(To do): Return, from the listing below, every line that includes "bool".

(Source data):
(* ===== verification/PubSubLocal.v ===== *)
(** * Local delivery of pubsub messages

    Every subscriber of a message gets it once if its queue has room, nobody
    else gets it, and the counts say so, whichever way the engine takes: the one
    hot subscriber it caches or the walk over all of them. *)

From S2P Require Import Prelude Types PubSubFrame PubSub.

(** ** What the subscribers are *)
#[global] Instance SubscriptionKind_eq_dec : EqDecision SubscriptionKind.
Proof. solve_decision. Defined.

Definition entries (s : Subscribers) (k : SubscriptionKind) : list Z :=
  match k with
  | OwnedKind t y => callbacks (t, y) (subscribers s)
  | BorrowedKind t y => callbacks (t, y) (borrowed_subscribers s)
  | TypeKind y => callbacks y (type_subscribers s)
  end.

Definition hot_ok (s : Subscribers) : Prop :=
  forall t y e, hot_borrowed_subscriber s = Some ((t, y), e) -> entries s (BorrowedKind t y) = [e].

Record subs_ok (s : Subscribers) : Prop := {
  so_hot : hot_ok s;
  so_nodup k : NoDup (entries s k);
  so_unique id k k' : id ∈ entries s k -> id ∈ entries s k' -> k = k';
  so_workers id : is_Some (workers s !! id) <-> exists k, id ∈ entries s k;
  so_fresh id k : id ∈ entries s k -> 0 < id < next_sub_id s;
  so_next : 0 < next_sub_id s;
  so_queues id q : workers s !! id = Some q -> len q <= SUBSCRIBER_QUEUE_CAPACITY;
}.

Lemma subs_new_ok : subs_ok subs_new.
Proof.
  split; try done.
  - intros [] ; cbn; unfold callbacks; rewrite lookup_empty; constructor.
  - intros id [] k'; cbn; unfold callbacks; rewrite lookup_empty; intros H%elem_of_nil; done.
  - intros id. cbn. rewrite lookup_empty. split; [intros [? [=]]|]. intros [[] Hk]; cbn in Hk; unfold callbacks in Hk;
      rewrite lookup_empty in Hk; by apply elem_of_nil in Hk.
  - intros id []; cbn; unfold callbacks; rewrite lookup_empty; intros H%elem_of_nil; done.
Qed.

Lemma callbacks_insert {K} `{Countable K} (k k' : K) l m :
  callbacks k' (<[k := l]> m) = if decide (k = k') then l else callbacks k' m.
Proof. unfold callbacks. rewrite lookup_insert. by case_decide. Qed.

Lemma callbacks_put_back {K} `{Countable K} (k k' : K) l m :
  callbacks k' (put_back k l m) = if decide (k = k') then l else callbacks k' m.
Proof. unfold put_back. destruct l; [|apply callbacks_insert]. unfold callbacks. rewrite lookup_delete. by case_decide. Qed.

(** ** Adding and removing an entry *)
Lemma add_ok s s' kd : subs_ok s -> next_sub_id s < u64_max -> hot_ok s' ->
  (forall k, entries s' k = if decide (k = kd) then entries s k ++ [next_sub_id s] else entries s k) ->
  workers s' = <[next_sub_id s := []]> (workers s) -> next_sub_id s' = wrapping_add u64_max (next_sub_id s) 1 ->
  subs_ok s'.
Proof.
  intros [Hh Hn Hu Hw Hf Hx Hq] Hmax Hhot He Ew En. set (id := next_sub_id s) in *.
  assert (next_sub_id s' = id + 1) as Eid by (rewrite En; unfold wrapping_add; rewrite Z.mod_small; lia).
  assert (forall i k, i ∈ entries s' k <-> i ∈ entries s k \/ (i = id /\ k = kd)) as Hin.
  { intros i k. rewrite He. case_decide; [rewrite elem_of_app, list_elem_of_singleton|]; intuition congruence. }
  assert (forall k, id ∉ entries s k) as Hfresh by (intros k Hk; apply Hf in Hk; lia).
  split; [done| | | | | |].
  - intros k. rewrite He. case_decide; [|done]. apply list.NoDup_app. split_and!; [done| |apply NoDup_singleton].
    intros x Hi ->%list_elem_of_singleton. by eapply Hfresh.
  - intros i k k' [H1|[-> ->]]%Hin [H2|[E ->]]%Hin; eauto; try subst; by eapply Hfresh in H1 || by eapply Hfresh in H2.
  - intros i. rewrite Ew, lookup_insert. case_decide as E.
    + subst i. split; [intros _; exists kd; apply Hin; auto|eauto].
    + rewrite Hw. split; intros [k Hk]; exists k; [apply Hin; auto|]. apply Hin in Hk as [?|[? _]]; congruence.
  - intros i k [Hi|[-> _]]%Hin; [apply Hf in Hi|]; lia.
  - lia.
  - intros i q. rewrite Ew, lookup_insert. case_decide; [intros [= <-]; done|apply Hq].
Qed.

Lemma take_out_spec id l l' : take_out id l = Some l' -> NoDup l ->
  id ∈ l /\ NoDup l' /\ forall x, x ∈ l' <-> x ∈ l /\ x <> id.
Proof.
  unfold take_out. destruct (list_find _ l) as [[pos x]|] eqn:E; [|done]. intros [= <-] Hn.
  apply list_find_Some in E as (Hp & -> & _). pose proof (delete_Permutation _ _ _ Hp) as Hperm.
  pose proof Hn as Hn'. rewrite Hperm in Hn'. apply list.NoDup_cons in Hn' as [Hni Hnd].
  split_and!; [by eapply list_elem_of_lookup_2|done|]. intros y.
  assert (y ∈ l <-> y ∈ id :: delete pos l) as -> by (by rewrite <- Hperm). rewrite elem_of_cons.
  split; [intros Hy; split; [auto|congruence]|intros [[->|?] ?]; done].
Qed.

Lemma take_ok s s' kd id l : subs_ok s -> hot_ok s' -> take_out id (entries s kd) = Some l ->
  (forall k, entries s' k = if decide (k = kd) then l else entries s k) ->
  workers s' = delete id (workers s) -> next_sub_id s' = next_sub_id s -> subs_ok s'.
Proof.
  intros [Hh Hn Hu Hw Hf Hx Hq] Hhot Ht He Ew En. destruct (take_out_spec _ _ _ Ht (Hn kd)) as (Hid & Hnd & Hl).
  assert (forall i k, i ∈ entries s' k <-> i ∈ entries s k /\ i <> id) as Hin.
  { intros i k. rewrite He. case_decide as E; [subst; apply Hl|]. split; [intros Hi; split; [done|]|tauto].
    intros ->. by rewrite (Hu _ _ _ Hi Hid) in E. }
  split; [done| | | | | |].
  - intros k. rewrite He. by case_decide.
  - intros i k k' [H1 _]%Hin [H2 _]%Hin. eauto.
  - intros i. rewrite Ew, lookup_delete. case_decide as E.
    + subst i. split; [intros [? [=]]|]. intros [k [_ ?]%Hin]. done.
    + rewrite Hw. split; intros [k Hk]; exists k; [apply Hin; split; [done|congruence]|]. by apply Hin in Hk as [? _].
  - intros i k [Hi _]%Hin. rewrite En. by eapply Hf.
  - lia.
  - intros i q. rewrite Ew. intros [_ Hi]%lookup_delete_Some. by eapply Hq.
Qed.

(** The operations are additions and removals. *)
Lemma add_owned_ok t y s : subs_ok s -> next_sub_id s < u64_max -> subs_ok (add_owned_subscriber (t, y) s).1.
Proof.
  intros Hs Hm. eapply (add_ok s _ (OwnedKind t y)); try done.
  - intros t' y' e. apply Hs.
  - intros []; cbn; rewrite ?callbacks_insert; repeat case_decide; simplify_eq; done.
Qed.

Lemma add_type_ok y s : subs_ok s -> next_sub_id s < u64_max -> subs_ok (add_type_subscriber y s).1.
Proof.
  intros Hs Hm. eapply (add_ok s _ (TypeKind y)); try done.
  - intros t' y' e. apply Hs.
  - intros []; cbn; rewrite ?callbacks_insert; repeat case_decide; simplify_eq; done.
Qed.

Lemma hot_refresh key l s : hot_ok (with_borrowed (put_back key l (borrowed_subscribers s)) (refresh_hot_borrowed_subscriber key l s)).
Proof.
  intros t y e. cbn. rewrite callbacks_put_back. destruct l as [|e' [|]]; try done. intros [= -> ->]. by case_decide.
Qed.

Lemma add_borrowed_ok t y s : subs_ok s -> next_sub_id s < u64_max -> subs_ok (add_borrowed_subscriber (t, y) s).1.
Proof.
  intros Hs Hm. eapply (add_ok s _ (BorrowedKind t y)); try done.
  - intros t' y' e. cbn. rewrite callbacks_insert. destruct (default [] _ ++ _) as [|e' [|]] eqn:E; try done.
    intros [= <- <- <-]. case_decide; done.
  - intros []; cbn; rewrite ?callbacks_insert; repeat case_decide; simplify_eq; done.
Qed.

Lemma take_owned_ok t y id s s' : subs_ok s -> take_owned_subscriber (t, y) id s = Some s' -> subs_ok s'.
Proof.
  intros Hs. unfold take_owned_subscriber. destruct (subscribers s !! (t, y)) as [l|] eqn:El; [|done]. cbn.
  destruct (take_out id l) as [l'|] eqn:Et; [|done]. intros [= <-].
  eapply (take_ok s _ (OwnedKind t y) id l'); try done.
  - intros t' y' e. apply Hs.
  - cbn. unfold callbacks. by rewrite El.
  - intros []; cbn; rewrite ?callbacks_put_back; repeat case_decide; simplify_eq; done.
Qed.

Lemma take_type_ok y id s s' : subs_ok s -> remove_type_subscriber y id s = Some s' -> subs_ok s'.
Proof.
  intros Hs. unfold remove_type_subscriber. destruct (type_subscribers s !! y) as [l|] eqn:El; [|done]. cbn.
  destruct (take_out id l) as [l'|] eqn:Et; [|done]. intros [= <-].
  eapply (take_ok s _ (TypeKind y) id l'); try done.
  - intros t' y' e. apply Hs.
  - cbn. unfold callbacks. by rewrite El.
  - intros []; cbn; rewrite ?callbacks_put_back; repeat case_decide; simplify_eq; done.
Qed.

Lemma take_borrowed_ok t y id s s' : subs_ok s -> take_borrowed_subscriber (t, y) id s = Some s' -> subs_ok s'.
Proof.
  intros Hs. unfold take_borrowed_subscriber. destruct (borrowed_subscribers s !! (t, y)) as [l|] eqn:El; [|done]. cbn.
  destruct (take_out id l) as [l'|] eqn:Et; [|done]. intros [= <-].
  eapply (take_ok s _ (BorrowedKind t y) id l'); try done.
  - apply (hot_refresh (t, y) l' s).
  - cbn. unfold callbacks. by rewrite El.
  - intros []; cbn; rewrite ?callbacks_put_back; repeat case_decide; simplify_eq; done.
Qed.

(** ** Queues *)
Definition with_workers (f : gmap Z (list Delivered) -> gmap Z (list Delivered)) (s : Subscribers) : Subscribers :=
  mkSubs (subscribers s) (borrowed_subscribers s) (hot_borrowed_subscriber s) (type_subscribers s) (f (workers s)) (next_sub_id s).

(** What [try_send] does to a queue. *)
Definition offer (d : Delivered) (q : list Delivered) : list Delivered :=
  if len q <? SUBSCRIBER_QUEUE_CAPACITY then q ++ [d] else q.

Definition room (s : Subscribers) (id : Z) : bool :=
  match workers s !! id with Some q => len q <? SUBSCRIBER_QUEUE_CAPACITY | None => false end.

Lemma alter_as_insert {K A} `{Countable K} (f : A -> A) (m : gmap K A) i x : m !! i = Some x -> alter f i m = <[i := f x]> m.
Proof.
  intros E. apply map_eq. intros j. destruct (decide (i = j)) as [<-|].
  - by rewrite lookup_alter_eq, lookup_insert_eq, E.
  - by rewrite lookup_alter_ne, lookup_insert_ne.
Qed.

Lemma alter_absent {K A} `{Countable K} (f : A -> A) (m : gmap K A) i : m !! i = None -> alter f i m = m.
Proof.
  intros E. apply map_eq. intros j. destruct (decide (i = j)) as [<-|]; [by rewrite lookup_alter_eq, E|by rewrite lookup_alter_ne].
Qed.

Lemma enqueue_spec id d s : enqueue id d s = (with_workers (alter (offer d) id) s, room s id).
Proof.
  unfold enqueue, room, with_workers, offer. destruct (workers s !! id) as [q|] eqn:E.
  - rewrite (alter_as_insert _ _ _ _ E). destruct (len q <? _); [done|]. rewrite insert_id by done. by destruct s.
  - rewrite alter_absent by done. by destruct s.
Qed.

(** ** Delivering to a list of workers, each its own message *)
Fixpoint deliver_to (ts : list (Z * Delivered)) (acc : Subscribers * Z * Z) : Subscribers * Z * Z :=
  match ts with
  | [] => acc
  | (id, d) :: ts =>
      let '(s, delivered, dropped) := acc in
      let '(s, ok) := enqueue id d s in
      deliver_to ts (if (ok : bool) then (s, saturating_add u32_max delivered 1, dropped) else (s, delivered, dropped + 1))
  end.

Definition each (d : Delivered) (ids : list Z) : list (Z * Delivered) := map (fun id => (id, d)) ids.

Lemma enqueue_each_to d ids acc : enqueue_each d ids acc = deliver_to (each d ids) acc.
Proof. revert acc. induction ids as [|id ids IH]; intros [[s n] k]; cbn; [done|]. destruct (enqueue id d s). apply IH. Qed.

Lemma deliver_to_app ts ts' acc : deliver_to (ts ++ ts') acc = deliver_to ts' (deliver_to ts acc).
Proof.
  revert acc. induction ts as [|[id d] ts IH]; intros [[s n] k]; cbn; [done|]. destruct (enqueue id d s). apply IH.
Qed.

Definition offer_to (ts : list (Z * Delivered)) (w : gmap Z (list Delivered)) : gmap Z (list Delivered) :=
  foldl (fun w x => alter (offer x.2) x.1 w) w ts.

==

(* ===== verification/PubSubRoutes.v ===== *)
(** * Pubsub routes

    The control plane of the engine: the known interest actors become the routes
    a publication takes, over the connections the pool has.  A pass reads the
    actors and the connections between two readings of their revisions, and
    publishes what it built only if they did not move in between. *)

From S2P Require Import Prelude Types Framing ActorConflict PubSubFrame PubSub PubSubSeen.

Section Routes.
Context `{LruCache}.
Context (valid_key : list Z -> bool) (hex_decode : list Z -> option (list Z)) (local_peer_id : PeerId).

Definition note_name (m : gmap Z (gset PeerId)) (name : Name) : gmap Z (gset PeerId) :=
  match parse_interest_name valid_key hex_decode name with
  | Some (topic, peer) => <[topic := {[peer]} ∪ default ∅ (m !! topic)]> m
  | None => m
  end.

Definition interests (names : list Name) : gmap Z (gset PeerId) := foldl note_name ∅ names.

(Response):
Definition room (s : Subscribers) (id : Z) : bool :=
      deliver_to ts (if (ok : bool) then (s, saturating_add u32_max delivered 1, dropped) else (s, delivered, dropped + 1))
Context (valid_key : list Z -> bool) (hex_decode : list Z -> option (list Z)) (local_peer_id : PeerId).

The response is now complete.